Lemma cstore_blind (a : Z) : blind (cstore a).
Proof.
  intros s rv ir cycle pc. apply access_equiv; [done|]. intros s' rv'.
  autorewrite with put. by destruct (ram_write_w _ _ _).
Qed.

(** The remaining loads and stores. *)
Ltac blind_access :=
  intros s rv ir cycle pc; cbv beta zeta; rewrite ?xreg_put; apply access_equiv; [done|];
  intros s' rv'; autorewrite with put; repeat case_match; done.

Lemma memory_blind :
  blind code_lh /\ blind code_lw /\ blind code_lhu /\ blind code_sh /\ blind code_sw /\
  blind code_lrw /\ blind code_scw.
Proof. split_and!; unfold blind, code_lh, code_lw, code_lhu, code_sh, code_sw, code_lrw, code_scw, write_rd; blind_access. Qed.

Lemma byte_blind : blind code_lb /\ blind code_lbu /\ blind code_sb.
Proof.
  split_and!; intros s rv ir cycle pc; unfold code_lb, code_lbu, code_sb, write_rd;
    rewrite xreg_put; cbv zeta; set (a := add32 _ _);
    (assert (E : rv_trace_record cycle pc RV_TRACE_MEM a rv
       ≡ rv_trace_record cycle pc RV_TRACE_MEM a (put s rv)) by (by rewrite !trace_equiv));
    pose proof (equiv_put _ _ E) as ->; autorewrite with put; repeat case_match; done.
Qed.

(** Shifts and rotations whose value can be undefined. *)
Lemma partial_blind (m : riscv -> rv_insn_t -> option Z) (r : rv_insn_t -> Z) :
  (forall s rv ir, m (put s rv) ir = m rv ir) ->
  blind (fun rv ir cycle pc =>
    match m rv ir with Some v => Next (set_xreg (r ir) v rv) cycle pc | None => Undef end).
Proof. intros Hm s rv ir cycle pc. rewrite Hm. by destruct (m rv ir). Qed.

Section Blind.
Context `{HostClock} `{Syscall} `{SoftFloat} `{!EnvBlind}.

Lemma fp_op_blind (op : riscv -> rv_insn_t -> Z * Z) (w : Z -> riscv -> rv_insn_t -> riscv) :
  (forall s rv ir, op (put s rv) ir = op rv ir) ->
  (forall s v rv ir, w v (put s rv) ir = put s (w v rv ir)) -> blind (fp_op op w).
Proof.
  intros Hop Hw s rv ir cycle pc. unfold fp_op. rewrite set_rounding_mode_put.
  destruct (set_rounding_mode rv _) as [rv'|]; [simpl|done]. rewrite Hop.
  destruct (op rv' ir). by rewrite raise_put, Hw, set_fflag_put.
Qed.

Lemma to_freg_put (s : stats) (v : Z) (rv : riscv) (ir : rv_insn_t) :
  to_freg v (put s rv) ir = put s (to_freg v rv ir).
Proof. reflexivity. Qed.

Lemma write_rd_nz_put (s : stats) (rv : riscv) (ir : rv_insn_t) (v : Z) :
  write_rd_nz (put s rv) ir v = put s (write_rd_nz rv ir v).
Proof. unfold write_rd_nz. by destruct (truthy _). Qed.

Lemma to_xreg_put (s : stats) (v : Z) (rv : riscv) (ir : rv_insn_t) :
  to_xreg v (put s rv) ir = put s (to_xreg v rv ir).
Proof. apply write_rd_nz_put. Qed.

Lemma fp_cmp_blind (cmp : Z -> Z -> bool * Z) : blind (fp_cmp cmp).
Proof.
  intros s rv ir cycle pc. unfold fp_cmp. autorewrite with put. destruct (cmp _ _).
  by rewrite raise_put, write_rd_nz_put, set_fflag_put.
Qed.

Lemma ordered_put (a b f1 f2 sign : Z) (s : stats) (rv : riscv) :
  ordered a b f1 f2 sign (put s rv)
  = let (r, rv') := ordered a b f1 f2 sign rv in (r, put s rv').
Proof.
  unfold ordered. destruct (f32_lt_quiet a b) as [lt fl]. destruct lt; [done|].
  by destruct (f32_eq f1 f2).
Qed.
-------
§ **DESCRIPTION OF THE TASK**
What is needed is an exact copy of every entry above.

§ **SOLUTION BELOW**
Lemma cstore_blind (a : Z) : blind (cstore a).
Proof.
  intros s rv ir cycle pc. apply access_equiv; [done|]. intros s' rv'.
  autorewrite with put. by destruct (ram_write_w _ _ _).
Qed.

(** The remaining loads and stores. *)
Ltac blind_access :=
  intros s rv ir cycle pc; cbv beta zeta; rewrite ?xreg_put; apply access_equiv; [done|];
  intros s' rv'; autorewrite with put; repeat case_match; done.

Lemma memory_blind :
  blind code_lh /\ blind code_lw /\ blind code_lhu /\ blind code_sh /\ blind code_sw /\
  blind code_lrw /\ blind code_scw.
Proof. split_and!; unfold blind, code_lh, code_lw, code_lhu, code_sh, code_sw, code_lrw, code_scw, write_rd; blind_access. Qed.

Lemma byte_blind : blind code_lb /\ blind code_lbu /\ blind code_sb.
Proof.
  split_and!; intros s rv ir cycle pc; unfold code_lb, code_lbu, code_sb, write_rd;
    rewrite xreg_put; cbv zeta; set (a := add32 _ _);
    (assert (E : rv_trace_record cycle pc RV_TRACE_MEM a rv
       ≡ rv_trace_record cycle pc RV_TRACE_MEM a (put s rv)) by (by rewrite !trace_equiv));
    pose proof (equiv_put _ _ E) as ->; autorewrite with put; repeat case_match; done.
Qed.

(** Shifts and rotations whose value can be undefined. *)
Lemma partial_blind (m : riscv -> rv_insn_t -> option Z) (r : rv_insn_t -> Z) :
  (forall s rv ir, m (put s rv) ir = m rv ir) ->
  blind (fun rv ir cycle pc =>
    match m rv ir with Some v => Next (set_xreg (r ir) v rv) cycle pc | None => Undef end).
Proof. intros Hm s rv ir cycle pc. rewrite Hm. by destruct (m rv ir). Qed.

Section Blind.
Context `{HostClock} `{Syscall} `{SoftFloat} `{!EnvBlind}.

Lemma fp_op_blind (op : riscv -> rv_insn_t -> Z * Z) (w : Z -> riscv -> rv_insn_t -> riscv) :
  (forall s rv ir, op (put s rv) ir = op rv ir) ->
  (forall s v rv ir, w v (put s rv) ir = put s (w v rv ir)) -> blind (fp_op op w).
Proof.
  intros Hop Hw s rv ir cycle pc. unfold fp_op. rewrite set_rounding_mode_put.
  destruct (set_rounding_mode rv _) as [rv'|]; [simpl|done]. rewrite Hop.
  destruct (op rv' ir). by rewrite raise_put, Hw, set_fflag_put.
Qed.

Lemma to_freg_put (s : stats) (v : Z) (rv : riscv) (ir : rv_insn_t) :
  to_freg v (put s rv) ir = put s (to_freg v rv ir).
Proof. reflexivity. Qed.

Lemma write_rd_nz_put (s : stats) (rv : riscv) (ir : rv_insn_t) (v : Z) :
  write_rd_nz (put s rv) ir v = put s (write_rd_nz rv ir v).
Proof. unfold write_rd_nz. by destruct (truthy _). Qed.

Lemma to_xreg_put (s : stats) (v : Z) (rv : riscv) (ir : rv_insn_t) :
  to_xreg v (put s rv) ir = put s (to_xreg v rv ir).
Proof. apply write_rd_nz_put. Qed.

Lemma fp_cmp_blind (cmp : Z -> Z -> bool * Z) : blind (fp_cmp cmp).
Proof.
  intros s rv ir cycle pc. unfold fp_cmp. autorewrite with put. destruct (cmp _ _).
  by rewrite raise_put, write_rd_nz_put, set_fflag_put.
Qed.

Lemma ordered_put (a b f1 f2 sign : Z) (s : stats) (rv : riscv) :
  ordered a b f1 f2 sign (put s rv)
  = let (r, rv') := ordered a b f1 f2 sign rv in (r, put s rv').
Proof.
  unfold ordered. destruct (f32_lt_quiet a b) as [lt fl]. destruct lt; [done|].
  by destruct (f32_eq f1 f2).
Qed.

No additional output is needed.